Each line below containing the word "Lemma" needs to be shown.

═══ MATERIAL FOR THIS TASK

(** [handle_irq] of a monitor port: its transmit queue is emptied. *)
Fixpoint monitor_irq (fuel : nat) (m : memory) (x : vport) : run (vport * (bad + unit)) :=
  match fuel with
  | O => Fuel_out
  | S f =>
      let x := port_notify false x in
      '(d, tx, o) ← drop_requests (vp_tx x) m (vp_dev x);
      let x := with_dev d (vp_rx x) tx x in
      match o with
      | inl e => mret (x, inl e)
      | inr _ =>
          let x := port_notify true x in
          if port_tx_pending x then monitor_irq f m x else mret (x, inr tt)
      end
  end.

Definition world_send (fuel : nat) (dst src : Z) (q : vnet_request) (w : world)
    : run (world * (bad + result)) :=
  with_port dst w (fun x => with_port src w (fun y =>
    '(d, rx, m, o) ← vio_handle_request fuel (vp_cfg x) (vp_cfg y)
                       (virtio_transfer (dv_mem (vp_dev y)) q) (vp_dev x) (vp_rx x) (w_mem w);
    mret (put_port dst (with_dev d rx (vp_tx x) x) {| w_mem := m; w_ports := w_ports w |}, o))).

Definition world_get (p : Z) (w : world) : run (world * (bad + option vnet_request)) :=
  with_port p w (fun x =>
    '(d, tx, o) ← get_request (vp_tx x) (w_mem w) (vp_dev x);
    mret (put_port p (with_dev d (vp_rx x) tx x) w, o)).

Definition world_end (p : Z) (q : vnet_request) (w : world) : run world :=
  with_port p w (fun x =>
    '(d, tx) ← req_finish (vq_head q) (vp_tx x) (vp_dev x);
    mret (put_port p (with_dev d (vp_rx x) tx x) w)).

(** [fuel] bounds the copying of one packet. *)
#[export] Instance virtio_world (fuel : nat) : Switch_env world vnet_request := {|
  settings := get_settings;
  is_gone p w := match w_ports w !! p with Some x => vp_gone x | None => false end;
  delete_port p w := {| w_mem := w_mem w; w_ports := delete p (w_ports w) |};
  packet_mem := w_mem;
  req_packet := vq_pkt;
  send_to := world_send fuel;
  get_tx_request := world_get;
  end_request := world_end;
  tx_work_pending p w :=
    (w, match w_ports w !! p with Some x => port_tx_pending x | None => false end);
  queues_notify on p := on_port p (port_notify on);
  rx_notify on p := on_port p (port_kick on);
  port_error p := on_port p port_device_error;
  reschedule_pending_tx p := on_port p port_reschedule;
|}.

(** *** The world keeps the rules of the switch *)

Lemma put_settings p x y w a :
  w_ports w !! p = Some y -> vp_cfg x = vp_cfg y -> get_settings a (put_port p x w) = get_settings a w.
Proof.
  intros E Hx. unfold get_settings. cbn. destruct (decide (a = p)) as [->|Hne].
  - by rewrite lookup_insert_eq, E.
  - by rewrite lookup_insert_ne.
Qed.

Lemma on_settings p f w a :
  (forall x, vp_cfg (f x) = vp_cfg x) -> get_settings a (on_port p f w) = get_settings a w.
Proof.
  intros Hf. unfold on_port. destruct (w_ports w !! p) as [x|] eqn:E; [|done]. by eapply put_settings.
Qed.
(* ===== verification/Klog.v ===== *)
(** * The kernel log ring

    [src/pkg/klog/lib/klog.cc] with the levels and facilities of [klog.h]: a ring
    of the last 256 messages, printed on the console when they are severe enough,
    and either sent to the log daemon or appended to a file.  Every critical
    section of the code is one definition; [klog_write] and [klog_flush] are their
    compositions, and [step] lets threads interleave between them.

    The text of a message is what the printf conversion of its format produces.
    A message is kept as the characters before its NUL.  The log file is the
    sequence of the strings appended to it. *)

From Stdlib Require Import Sorted.
From S2P Require Import Prelude.

(** ** Data *)

Definition KLOG_ERR : Z := 3.
Definition KLOG_WARN : Z := 4.
Definition KLOG_INFO : Z := 6.
Definition KLOG_DEBUG : Z := 7.
Definition KLOG_KERN : Z := 0.

Definition KLOG_RING_SIZE : Z := 256.
Definition KLOG_FILE_PATH : bytes := str "/ext4/syslog.txt".

Record klog_entry := {
  ts_us : Z;
  seq : Z;
  level : Z;
  facility : Z;
  msg : bytes;
}.

Definition empty_entry : klog_entry :=
  {| ts_us := 0; seq := 0; level := 0; facility := 0; msg := [] |}.

#[global] Instance klog_entry_eq_dec : EqDecision klog_entry.
Proof. solve_decision. Defined.

(** The static variables of the file. *)
Record klog := {
  g_ring : list klog_entry;
  g_head : Z;
  g_count : Z;
  g_console_level : Z;
  g_global_seq : Z;
  g_file_seq : Z;
  g_log_path : bytes;
  g_syslogd : bool;
}.

Definition zero_ring : list klog_entry := replicate (Z.to_nat KLOG_RING_SIZE) empty_entry.

(** The variables before [klog_init]. *)
Definition klog_static : klog :=
  {| g_ring := zero_ring; g_head := 0; g_count := 0; g_console_level := KLOG_INFO;
     g_global_seq := 0; g_file_seq := 0; g_log_path := KLOG_FILE_PATH; g_syslogd := false |}.

(** What the functions do to the outside: lines on the console, messages to the
    log daemon, strings appended to files. *)
Record outside := {
  console : list bytes;
  daemon : list (Z * Z * Z * bytes);
  files : gmap bytes (list bytes);
}.

(** ** Formatting *)

Definition COL_RED : bytes := 27 :: str "[31m".
Definition COL_YELLOW : bytes := 27 :: str "[33m".
Definition COL_DIM : bytes := 27 :: str "[2m".
Definition COL_RESET : bytes := 27 :: str "[0m".

Definition level_color (lvl : Z) : bytes :=
  if lvl <=? KLOG_ERR then COL_RED
  else if lvl =? KLOG_WARN then COL_YELLOW
  else if KLOG_DEBUG <=? lvl then COL_DIM
  else [].

Definition level_names : list bytes :=
  [str "EMERG"; str "ALERT"; str "CRIT "; str "ERR  "; str "WARN "; str "NOTE "; str "INFO "; str "DEBUG"].

Definition level_str (lvl : Z) : bytes :=
  if (0 <=? lvl) && (lvl <=? 7) then default [] (level_names !! Z.to_nat lvl) else str "?    ".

══════

YOUR SOLUTION:
Lemma put_settings p x y w a :
Lemma on_settings p f w a :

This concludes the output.